Why, they have been asking, is WorkCover suddenly throwing money around as if the world was about to end?

Claims that would normally take nine months to settle are suddenly being resolved in weeks, if not days. Not only are they being settled with unheard-of alacrity, but the usual checks are not being carried out and the hard-headed negotiating has suddenly vanished. As one lawyer told me last week: "It's become a case of 'How much do you want?' "

Claims that lawyers confidently felt would be settled for $150,000 are having $300,000 thrown at them with no questions asked.

What makes this all the more curious is that it comes at a time when WorkCover is in deep financial trouble and steaming steadily towards insolvency.

How could this be so? How about the State Government's policy of keeping premiums artificially low as a sop to business and generally failing to operate a billion-dollar business prudently?

Good Lord no! There are three culprits and by now, anyone who has ever heard a politician exclaim "it wasn't my fault" will have guessed that one of them is the dreadful global financial crisis, that convenient scapegoat which is hauled out and paraded before the electorate whenever another steaming example of government ineptitude is unearthed.

The other culprits are the workers so beloved of governments – but only at election time – who are injured on the job.

If only they'd stop falling off ladders and roofs, being crushed by heavy machinery and mutilated by power tools then everything would be fine.

But of course they won't.

The other culprit is the Government's own legislation, designed to protect the lifestyle of injured workers and their families and which allows them to seek damages using common law, something which is also allowed in the Australian Capital Territory but nowhere else in the country. WorkCover has managed to lose $800 million on investments in the past two years, all of which is the fault of . . . the GFC. There was also a $500 million underwriting shortfall which adds up to a tidy loss of $1.3 billion for the past two years. Mismanagement? No. The GFC.

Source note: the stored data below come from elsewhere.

(* ===== verification/SchedulerCheck.v ===== *)
(** * The scheduler: the invariant as a program

    [checked s] decides [quiescent s] by looking at the maps, so that concrete
    states are shown to be quiescent by evaluation; and a sample system, an
    environment whose only interrupt is the tick, for the concrete runs. *)
From S2P Require Import Prelude Scheduler SchedulerSvc SchedulerInv SchedulerSafe.

(** ** The rings *)
Definition futexes (s : sched) : list (Z * futex) := map_to_list (futex_at s).
Definition queues (s : sched) : list (queue_id * list Z) :=
  (ready_queue, s_ready s) :: ((λ p, (waiters p.1, f_waiters p.2)) <$> futexes s).
Definition task_entries (s : sched) : list (Z * task) := map_to_list (task_at s).
Definition cores (s : sched) : list cpu := cpu_reset :: (snd <$> map_to_list (cpu_at s)).

Lemma elem_of_queues s q l : queue s q = Some l ↔ (q, l) ∈ queues s.
Proof.
  unfold queues, futexes. rewrite elem_of_cons, list_elem_of_fmap. destruct q as [|f]; cbn [queue]; split.
  - intros [= <-]. by left.
  - intros [[= ->]|([f fx] & [= ? ?] & _)]; done.
  - destruct (futex_at s !! f) as [fx|] eqn:E; [|done]. intros [= <-]. right.
    exists (f, fx). by rewrite elem_of_map_to_list.
  - intros [[=]|([g fx] & [= -> ->] & Hin%elem_of_map_to_list)]. by rewrite Hin.
Qed.

Lemma elem_of_cores s c : cls s c ∈ cores s.
Proof.
  unfold cls, cores. destruct (cpu_at s !! c) as [x|] eqn:E; cbn; [|by left].
  right. apply list_elem_of_fmap. exists (c, x). by rewrite elem_of_map_to_list.
Qed.

Definition marked (s : sched) (t : Z) : bool :=
  from_option (λ tk, t_marker tk =? SCHEDULER_TASK_MARKER) false (task_at s !! t).
Definition in_queue (s : sched) (t : Z) (q : queue_id) : bool :=
  match task_at s !! t with Some tk => bool_decide (t_current_queue tk = Some q) | None => false end.
Definition check_queue (s : sched) (p : queue_id * list Z) : bool :=
  bool_decide (NoDup p.2) && bool_decide (StronglySorted (λ a b, priority_of s a <= priority_of s b) p.2) &&
  forallb (λ t, bool_decide (t ∈ s_tasks s) && in_queue s t p.1) p.2.
Definition check_entry (s : sched) (p : Z * task) : bool :=
  match t_current_queue p.2 with
  | Some q => match queue s q with Some l => bool_decide (p.1 ∈ l) | None => false end
  | None => true
  end && forallb (λ f, bool_decide (is_Some (futex_at s !! f))) (t_owned_futexes p.2).

Definition check_struct (s : sched) : bool :=
  bool_decide (task_at s !! 0 = None) && bool_decide (NoDup (s_tasks s)) &&
  forallb (marked s) (s_tasks s) && forallb (check_queue s) (queues s) &&
  forallb (check_entry s) (task_entries s) && bool_decide (NoDup (s_timers s)) &&
  bool_decide (StronglySorted (λ a b, expires_of s a <= expires_of s b) (s_timers s)) &&
  (s_timer_expires s =? closest_expiry s) &&
  forallb (λ t, bool_decide (t ∈ s_tasks s)) (s_timers s) &&
  forallb (λ p, bool_decide (is_Some (word_at s !! f_value p.2))) (futexes s).

Lemma forallb_elem {A} (p : A → bool) l x : forallb p l = true → x ∈ l → p x = true.
Proof. rewrite forallb_forall. intros H Hx%list_elem_of_In. auto. Qed.

Ltac split_andb := repeat match goal with
  | H : _ && _ = true |- _ => apply andb_true_iff in H as [? ?]
  | H : bool_decide _ = true |- _ => apply bool_decide_eq_true in H
  | H : (_ =? _) = true |- _ => apply Z.eqb_eq in H
  end.

Lemma check_struct_sound s : check_struct s = true → struct_inv s.
Proof.
  unfold check_struct. intros H. split_andb. rename H into Hnull, H8 into Hnd, H7 into Hmk, H6 into Hq, H5 into He,
    H4 into Htn, H3 into Hts, H2 into Htc, H1 into Hta, H0 into Hw.
  assert (∀ q l, queue s q = Some l → check_queue s (q, l) = true) as Hqs.
  { intros q l Hl%elem_of_queues. by apply (forallb_elem _ _ _ Hq). }
  assert (∀ t tk, task_at s !! t = Some tk → check_entry s (t, tk) = true) as Hes.
  { intros t tk Ht%elem_of_map_to_list. by apply (forallb_elem _ _ _ He). }
  split; try done.
  - intros t Ht. pose proof (forallb_elem _ _ _ Hmk Ht) as Hm. unfold marked in Hm.
    destruct (task_at s !! t) as [tk|]; [|done]. exists tk. cbn in Hm. split; [done|lia].
  - intros q l Hl%Hqs. unfold check_queue in Hl. split_andb. done.
  - intros q l t [_ Hl]%Hqs%andb_prop Ht. pose proof (forallb_elem _ _ _ Hl Ht) as Hm.
    apply andb_prop in Hm as [Hal%bool_decide_eq_true Hm]. split; [done|].
    cbn in Hm. unfold in_queue in Hm. destruct (task_at s !! t) as [tk|]; [|done]. exists tk. split_andb. done.
  - intros t tk q Ht%Hes E. unfold check_entry in Ht. cbn in Ht. rewrite E in Ht. apply andb_prop in Ht as [Ht _].
    destruct (queue s q) as [l|]; [|done]. exists l. by apply bool_decide_eq_true in Ht.
  - intros t Ht. pose proof (forallb_elem _ _ _ Hta Ht). cbv beta in *. split_andb. done.
  - intros t tk f [_ Ht]%Hes%andb_prop Hf. pose proof (forallb_elem _ _ _ Ht Hf). cbv beta in *. split_andb. done.
  - intros f fx Hf%elem_of_map_to_list. pose proof (forallb_elem _ _ _ Hw Hf). cbv beta in *. split_andb. done.
Qed.

(** ** The tasks and the cores *)
Definition is_frame (s : sched) (a : Z) : bool := bool_decide (is_Some (frame_at s !! a)).
Definition is_word (s : sched) (a : Z) : bool := bool_decide (is_Some (word_at s !! a)).
Definition core_keys (s : sched) : list Z := fst <$> map_to_list (cpu_at s).

Definition check_state (s : sched) (t : Z) (tk : task) : bool :=
  match t_state tk with
  | TASK_READY => bool_decide (t_current_queue tk = Some ready_queue) && bool_decide (t ∉ s_timers s) &&
      is_frame s (t_psp tk)
  | TASK_BLOCKED => match t_current_queue tk with Some (waiters _) => true | _ => false end && is_frame s (t_psp tk)
  | TASK_SUSPENDED => bool_decide (t_current_queue tk = None) && is_frame s (t_psp tk)
  | TASK_RUNNING => bool_decide (t_current_queue tk = None) && bool_decide (t ∉ s_timers s) &&
      (current s (t_core tk) =? t)
  | TASK_TERMINATED => false
  end.

Definition check_task (s : sched) (t : Z) : bool :=
  match task_at s !! t with
  | Some tk => check_state s t tk &&
      forallb (λ c, negb (current s c =? t) || (bool_decide (t_state tk = TASK_RUNNING) && (t_core tk =? c)))
        (core_keys s) &&
      (negb (has (t_flags tk) SCHEDULER_TASK_STACK_CHECK) ||
        is_word s (t_stack_marker tk) && is_word s (t_stack_marker tk + 4))
  | None => false
  end.

Definition check_wake (s : sched) (w : Z) : bool :=
  (w =? 0) || match futex_at s !! (Z.land w (not32 1)) with
              | Some fx => Z.land (f_flags fx) PI_AND_OWNER =? 0
              | None => false
              end.

Definition check_cpu (s : sched) (c : cpu) : bool :=
  ((current_task c =? 0) || bool_decide (current_task c ∈ s_tasks s)) &&
  forallb (check_wake s) (deferred_wake c) &&
  bool_decide (length (deferred_wake c) = SCHEDULER_MAX_DEFERED_WAKE) &&
  ((scheduler_initial_frame c =? 0) || is_frame s (scheduler_initial_frame c)).

Definition check_futex (p : Z * futex) : bool :=
  negb (has (f_flags p.2) SCHEDULER_FUTEX_PI) || has (f_flags p.2) SCHEDULER_FUTEX_OWNER_TRACKING.

Definition checked (s : sched) : bool :=
  check_struct s && forallb (check_task s) (s_tasks s) && forallb (check_cpu s) (cores s) &&
  forallb check_futex (futexes s) && negb (s_spin s) && s_present s.

Lemma check_state_sound s t tk :
  check_state s t tk = true →
  match t_state tk with
  | TASK_READY => t_current_queue tk = Some ready_queue ∧ t ∉ s_timers s ∧ saved s tk
  | TASK_BLOCKED => (∃ f, t_current_queue tk = Some (waiters f)) ∧ saved s tk
  | TASK_SUSPENDED => t_current_queue tk = None ∧ saved s tk
  | TASK_RUNNING => t_current_queue tk = None ∧ t ∉ s_timers s ∧ current s (t_core tk) = t
  | TASK_TERMINATED => False
  end.
Proof.
  unfold check_state, is_frame, saved. destruct (t_state tk); intros H; split_andb; try done.
  destruct (t_current_queue tk) as [[|f]|]; try done. eauto.
Qed.

Lemma current_key s c t : current s c = t → t ≠ 0 → c ∈ core_keys s.
Proof.
  unfold current, cls. intros Hc Ht. destruct (cpu_at s !! c) as [x|] eqn:E; [|cbn in Hc; congruence].
  apply list_elem_of_fmap. exists (c, x). by rewrite elem_of_map_to_list.
Qed.

Lemma check_task_sound s t :
  t ≠ 0 → check_task s t = true → consistent s t ∧ ∀ tk, task_at s !! t = Some tk → guarded s tk.
Proof.
  intros Hz. unfold check_task. destruct (task_at s !! t) as [tk|] eqn:E; [|done]. intros H. split_andb.
  split; [exists tk; split; [done|split; [by apply check_state_sound|]]|].
  - intros c Hc. pose proof (forallb_elem _ _ _ H1 (current_key _ _ _ Hc Hz)) as Hk. cbn in Hk.
    rewrite Hc, Z.eqb_refl in Hk. cbn in Hk. split_andb. done.
  - intros ? [= <-] Hf. rewrite Hf in H0. cbn in H0. unfold is_word in H0. split_andb. done.
Qed.

Lemma checked_quiescent s : checked s = true → quiescent s.
Proof.
  unfold checked. intros H. split_andb. rename H into Hs, H4 into Ht, H3 into Hc, H2 into Hf, H1 into Hsp, H0 into Hp.
  apply check_struct_sound in Hs.
  assert (∀ t, t ∈ s_tasks s → t ≠ 0) as Hz.
  { intros t Hin ->. destruct (si_alive _ Hs _ Hin) as (tk & Hn & _). by rewrite (si_null _ Hs) in Hn. }
  assert (∀ c, check_cpu s (cls s c) = true) as Hcpu.
  { intros c. apply (forallb_elem _ _ _ Hc), elem_of_cores. }
  split; [|split; [by destruct (s_spin s)|done]]. split; [done|..].
  - intros t Hin _. by apply check_task_sound; [apply Hz|apply (forallb_elem _ _ _ Ht)].
  - intros c Hn. left. specialize (Hcpu c). unfold check_cpu in Hcpu. split_andb.
    apply orb_true_iff in H as [E%Z.eqb_eq|E%bool_decide_eq_true]; [by destruct Hn|done].
  - intros f fx E%elem_of_map_to_list Hpi. pose proof (forallb_elem _ _ _ Hf E) as Hk.
    unfold check_futex in Hk. cbn in Hk. by rewrite Hpi in Hk.
  - intros c w Hw Hwz. specialize (Hcpu c). unfold check_cpu in Hcpu. split_andb.
    pose proof (forallb_elem _ _ _ H2 Hw) as Hk. unfold check_wake in Hk.
    apply orb_true_iff in Hk as [Hk%Z.eqb_eq|Hk]; [done|].
    destruct (futex_at s !! _) as [fx|]; [|done]. exists fx. split_andb. done.
  - intros c. specialize (Hcpu c). unfold check_cpu in Hcpu. split_andb. done.
  - intros c Hn. specialize (Hcpu c). unfold check_cpu in Hcpu. split_andb.
    apply orb_true_iff in H0 as [E%Z.eqb_eq|E%bool_decide_eq_true]; done.
  - intros t tk Hin Htk. by apply (check_task_sound s t); [apply Hz|apply (forallb_elem _ _ _ Ht)|].
Qed.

Two million Queensland workers are covered by this scheme, so its operation is close to the hearts of more than a few wage-earners and their families, particularly those who work in high-risk environments.

What the Government is not saying is that its policy of keeping the lid on premiums for years as a favour to its mates in business might have been a winner politically and helped scoop in some handy donations to the Labor Party at election time, but was a fiscal timebomb which, primed by investment losses, has exploded in its face. Add "can't run workers compo fund" to the Bligh Government's ever-lengthening can't-do list.

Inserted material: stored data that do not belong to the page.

(** Memory no scheduler runs in yet: no task is queued, nobody waits on a
    futex, and the only core-local sections are those of the cores. *)
Record idle_memory (s : sched) : Prop := {
  im_null : task_at s !! 0 = None;
  im_queued t tk : task_at s !! t = Some tk → t_current_queue tk = None;
  im_owned t tk f : task_at s !! t = Some tk → f ∈ t_owned_futexes tk → is_Some (futex_at s !! f);
  im_futex f fx : futex_at s !! f = Some fx →
    f_waiters fx = [] ∧ futex_wf fx ∧ is_Some (word_at s !! f_value fx);
  im_cores c x : cpu_at s !! c = Some x → 0 <= c < num_cores;
  im_spin : s_spin s = false
}.

Definition reset_core (x : cpu) : cpu :=
  x <| scheduler_initial_frame := 0 |> <| current_task := 0 |> <| slice_expires := INT32_MAX |>
    <| ticks := 0 |> <| deferred_wake := replicate SCHEDULER_MAX_DEFERED_WAKE 0 |>.

Lemma reset_lookup l (m : gmap Z cpu) c :
  default cpu_reset (foldr (λ c m, <[c := reset_core (default cpu_reset (m !! c))]> m) m l !! c) =
  if decide (c ∈ l) then reset_core (default cpu_reset (m !! c)) else default cpu_reset (m !! c).
Proof.
  induction l as [|d l IH]; cbn [foldr]; [by rewrite decide_False by set_solver|].
  destruct (decide (d = c)) as [->|Hd].
  - rewrite lookup_insert_eq. cbn. rewrite IH, (decide_True (P := c ∈ c :: l)) by set_solver. by destruct (decide (c ∈ l)).
  - rewrite lookup_insert_ne, IH by done. destruct (decide (c ∈ l)), (decide (c ∈ d :: l)); set_solver.
Qed.

(** The state [scheduler_init] leaves. *)
Record initialised (tls : Z) (s' : sched) : Prop := {
  in_quiescent : quiescent s';
  in_tasks : s_tasks s' = [] ∧ s_timers s' = [] ∧ s_ready s' = [];
  in_stopped : scheduler_is_running s' = false;
  in_locked : s_locked s' = 0;
  in_critical : s_critical s' = UINT32_MAX ∧ s_critical_counter s' = 0;
  in_tls : s_tls_size s' = tls;
  in_cores c : 0 <= c < num_cores → current s' c = 0 ∧ ticks (cls s' c) = 0 ∧
    slice_expires (cls s' c) = INT32_MAX ∧ pending_wakes (cls s' c) = []
}.

Lemma scheduler_init_ok a tls s :
  idle_memory s → a ≠ 0 → wp (scheduler_init a tls) (λ r s', r = 0 ∧ initialised tls s') s.
Proof.
  intros [Hn Hq Ho Hf Hc Hsp] Ha. unfold scheduler_init. rewrite (proj2 (Z.eqb_neq _ _) Ha).
  do 6 wp_step. wp_step. split; [done|].
  set (s' := over s_present _ _).
  assert (∀ c, cls s' c = reset_core (cls s c) ∨ cls s' c = cpu_reset) as Hcls.
  { intros c. unfold cls.
    change (cpu_at s') with (foldr (λ c m, <[c := reset_core (default cpu_reset (m !! c))]> m) (cpu_at s) all_cores). rewrite (reset_lookup all_cores (cpu_at s) c).
    case_decide as Hin; [by left|right]. destruct (cpu_at s !! c) eqn:E; [|done].
    destruct Hin. apply elem_of_all_cores. by eapply Hc. }
  assert (∀ c, current s' c = 0 ∧ deferred_wake (cls s' c) = replicate SCHEDULER_MAX_DEFERED_WAKE 0 ∧
    scheduler_initial_frame (cls s' c) = 0 ∧ ticks (cls s' c) = 0 ∧ slice_expires (cls s' c) = INT32_MAX) as Hcore.
  { intros c. unfold current. by destruct (Hcls c) as [-> | ->]. }
  assert (∀ q l, queue s' q = Some l → l = []) as Hqs.
  { intros [|f] l; cbn [queue]; [by intros [= <-]|]. change (futex_at s') with (futex_at s).
    destruct (futex_at s !! f) as [fx|] eqn:E; [|done]. intros [= <-]. by apply (Hf f). }
  assert (struct_inv s') as Hs.
  { split; try done.
    - constructor.
    - intros t Hin. by destruct (not_elem_of_nil t).
    - intros q l ->%Hqs. split; constructor.
    - intros q l t ->%Hqs Hin. by destruct (not_elem_of_nil t).
    - intros t tk q Ht E. pose proof (Hq _ _ Ht). congruence.
    - split; [constructor|split; [constructor|done]].
    - intros f fx E. by apply (Hf f). }
  split; try done.
  - split; [|by split]. split; try done.
    + intros t Hin. by destruct (not_elem_of_nil t).
    + intros c. by rewrite (proj1 (Hcore c)).
    + intros f fx E. by apply (Hf f).
    + intros c w. rewrite (proj1 (proj2 (Hcore c))). intros [E _]%elem_of_replicate Hw. by rewrite E in Hw.
    + intros c. by rewrite (proj1 (proj2 (Hcore c))).
    + intros c. by rewrite (proj1 (proj2 (proj2 (Hcore c)))).
    + intros t tk Hin. by destruct (not_elem_of_nil t).
  - intros c _. destruct (Hcore c) as (? & E & ? & ? & ?). split_and!; [done..|].
    unfold pending_wakes. by rewrite E.
Qed.
End init.

(** ** Critical sections *)
Section critical.
Context (core : Z).

(** Enter [n] times, keeping what each call answers, the last first. *)
Fixpoint enter_times (fuel n : nat) : SM (list Z) :=
  match n with
  | O => ret []
  | S n' => states <- enter_times fuel n' ;; state <- scheduler_enter_critical core fuel ;; ret (state :: states)
  end.
(** Leave once for each state. *)
Fixpoint leave_with (states : list Z) : SM unit :=
  match states with
  | [] => ret tt
  | state :: states => scheduler_exit_critical core state ;;; leave_with states
  end.

Definition no_critical (s : sched) : Prop :=
  scheduler_is_running s = true ∧ s_critical s = UINT32_MAX ∧ s_critical_counter s = 0 ∧ s_spin s = false.

(** The state inside a critical section entered [n] times, the interrupts masked. *)
Definition mask (p : Z) (s : sched) : sched := on_core core (λ c, c <| cpu_primask := p |>) s.
Definition inside (n : Z) (s : sched) : sched :=
  (mask 1 s) <| s_spin := true |> <| s_critical := core |> <| s_critical_counter := n |>.

(** What [n] entries answer, the last first: that interrupts are masked, and at
    first how they were. *)
Definition answers (n : nat) (s : sched) : list Z :=
  match n with O => [] | S n' => replicate n' 1 ++ [cpu_primask (cls s core)] end.

(** The state as it was, read core by core. *)
Definition as_before (s s' : sched) : Prop := s' = s <| cpu_at := cpu_at s' |> ∧ ∀ c, cls s' c = cls s c.

Hypothesis Hcore : core ≠ UINT32_MAX.

Lemma mask_mask p q s : mask q (mask p s) = mask q s.
Proof.
  unfold mask, on_core. rewrite cls_upd, decide_True by done. unfold over. cbn. by rewrite insert_insert_eq.
Qed.

Lemma inside_mask n s : mask 1 (inside n s) = inside n s.
Proof.
  transitivity ((mask 1 (mask 1 s)) <| s_spin := true |> <| s_critical := core |> <| s_critical_counter := n |>); [done|].
  unfold inside. by rewrite mask_mask.
Qed.

Lemma inside_primask n s : cpu_primask (cls (inside n s) core) = 1.
Proof. change (cpu_primask (cls (mask 1 s) core) = 1). unfold mask. by rewrite cls_on_core, decide_True. Qed.

Lemma wp_disable (Q : Z → sched → Prop) s : Q (cpu_primask (cls s core)) (mask 1 s) → wp (disable_interrupts core) Q s.
Proof. intros HQ. unfold disable_interrupts. do 2 wp_step. wp_step. unfold upd_cls. apply wp_upd. by wp_step. Qed.

Lemma enter_critical_first fuel s : no_critical s → (0 < fuel)%nat →
  wp (scheduler_enter_critical core fuel) (λ r s', r = cpu_primask (cls s core) ∧ s' = inside 1 s) s.
Proof.
  intros (Hr & Hc & Hk & Hs) Hf. unfold scheduler_enter_critical. do 2 wp_step. wp_step. wp_step; [done|].
  wp_step. apply wp_disable. do 2 wp_step. change (s_critical (mask 1 s)) with (s_critical s). rewrite Hc.
  replace (UINT32_MAX =? core) with false by lia. destruct fuel as [|fuel]; [lia|]. cbn [grab_critical].
  do 2 wp_step. apply wp_spin_lock; [done|]. do 2 wp_step. rsimp. change (s_critical (mask 1 s)) with (s_critical s). rewrite Hc.
  rewrite Z.eqb_refl. cbn [orb]. do 2 wp_step. split; [done|]. unfold inside, mask, on_core, over. cbn. by rewrite Hk.
Qed.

Obviously, Premier Anna Bligh can't let the scheme disappear down the toilet and leave several million workers exposed, but what to do? It's a tricky political exercise, for anything that makes it harder for injured workers to be awarded adequate compensation is not going to be applauded by the unions, some of which are already intent on nailing the Premier for what they regard as her duplicity and betrayal in pushing ahead with the great state asset sell-off.

What the Government desperately wants to do is slam the door on workers' access to common law which would mean those injured would get significantly less compensation. One lawyer tells me the average loss to an injured worker would be $120,000. To do this, they want to impose a limit of somewhere between 10 and 15 per cent total impairment. Without getting involved in the technicalities, this would effectively block most injured workers from seeking a claim by using their existing rights under common law.

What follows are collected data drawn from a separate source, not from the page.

(** ** Queues *)

(** C39: Pushing a task places it behind every task of its priority or a more
    urgent one and in front of the less urgent ones: the queue is a priority
    queue, first in first out within a priority. *)
Theorem sched_queue_push_fifo q t tk l s :
  struct_inv s → task_at s !! t = Some tk → t_current_queue tk = None → t ∈ s_tasks s → queue s q = Some l →
  wp (sched_queue_push q t) (λ _ s', struct_inv s' ∧ ∃ l1 l2, l = l1 ++ l2 ∧
    queue s' q = Some (l1 ++ t :: l2) ∧
    (∀ u, u ∈ l1 → priority_of s u <= t_current_priority tk) ∧
    (∀ u, u ∈ l2 → t_current_priority tk < priority_of s u)) s.
Proof.
  intros Hs Ht Hq Hal Hl. eapply wp_sched_queue_push; [done..|]. intros s' Hs' _ _ _ Hq' _. split; [done|].
  destruct (si_queue _ Hs _ _ Hl) as [_ Hsort]. rewrite Hq', decide_True by done. unfold pushed.
  rewrite <-(priority_of_lookup _ _ _ Ht).
  destruct (place_sorted_split (priority_of s) t l Hsort) as (l1 & l2 & -> & -> & H1' & H2'). by exists l1, l2.
Qed.

(** Popping for a core takes the first task of the queue that may run on
    that core, the whole queue's first for the pseudo core [UINT32_MAX], and
    returns 0, changing nothing, when there is none. *)
Theorem sched_queue_pop_first q core l s :
  struct_inv s → queue s q = Some l →
  wp (sched_queue_pop q core) (λ t s', struct_inv s' ∧
    match pick s core l with
    | None => t = 0 ∧ s' = s
    | Some u => t = u ∧ t ≠ 0 ∧ queue s' q = Some (without t l) ∧
        (∀ v, v ∈ l → core ≠ UINT32_MAX → runs_on s core v = true → priority_of s t <= priority_of s v) ∧
        t_current_queue <$> task_at s' !! t = Some None
    end) s.
Proof.
  intros Hs Hl. eapply wp_sched_queue_pop; [done..| |].
  - intros ->. done.
  - intros t tk s' E Hin Hz Ht _ _ Hs' _ Ht' _ ->. rewrite E. split_and!; [done|done|done| | |by rewrite Ht'].
    + by rewrite queue_dequeued, Hl.
    + intros v Hv Hc Hr. destruct (si_queue _ Hs _ _ Hl) as [_ Hsort].
      unfold pick in E. rewrite (proj2 (Z.eqb_neq _ _) Hc) in E. by eapply find_sorted.
Qed.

A discussion paper prepared for the Government estimates that doing this will knock out 66 per cent of the claims thus made but, privately, lawyers are saying this figure will be much higher.

So here we have the Government's solution – send the injured workers hobbling home with their statutory payment, a mere fraction of what they could expect to receive under common law, and the scheme will be saved.

But how to sell this particular piece of bastardry to the electorate?

Why not make the extravagant awards which now have the lawyers chattering over their lattes? Got an injury claim? How about $300,000? Not enough? How about $350k? Tell you what – let's make it $400k. Done deal? Fantastic!

Then, when you've tossed around millions of dollars needlessly, you can throw your arms in the air in feigned despair and cry: "Look at how much access to common law is costing. It can't go on. We'll all be ruined. We have to change the scheme."

The losers will be the workers who are deprived of their livelihoods because of injury yet whose disabilities fall below the limit which the Bligh Government is itching to set.

Someone has to pay for the Government's failure to manage the scheme and – surprise, surprise – it's not going to be the big end of town in the form of sharply increased premiums.

So it will be the workers who will pay, and as is the way with these things, it will be those who can afford it the least who will suffer the most.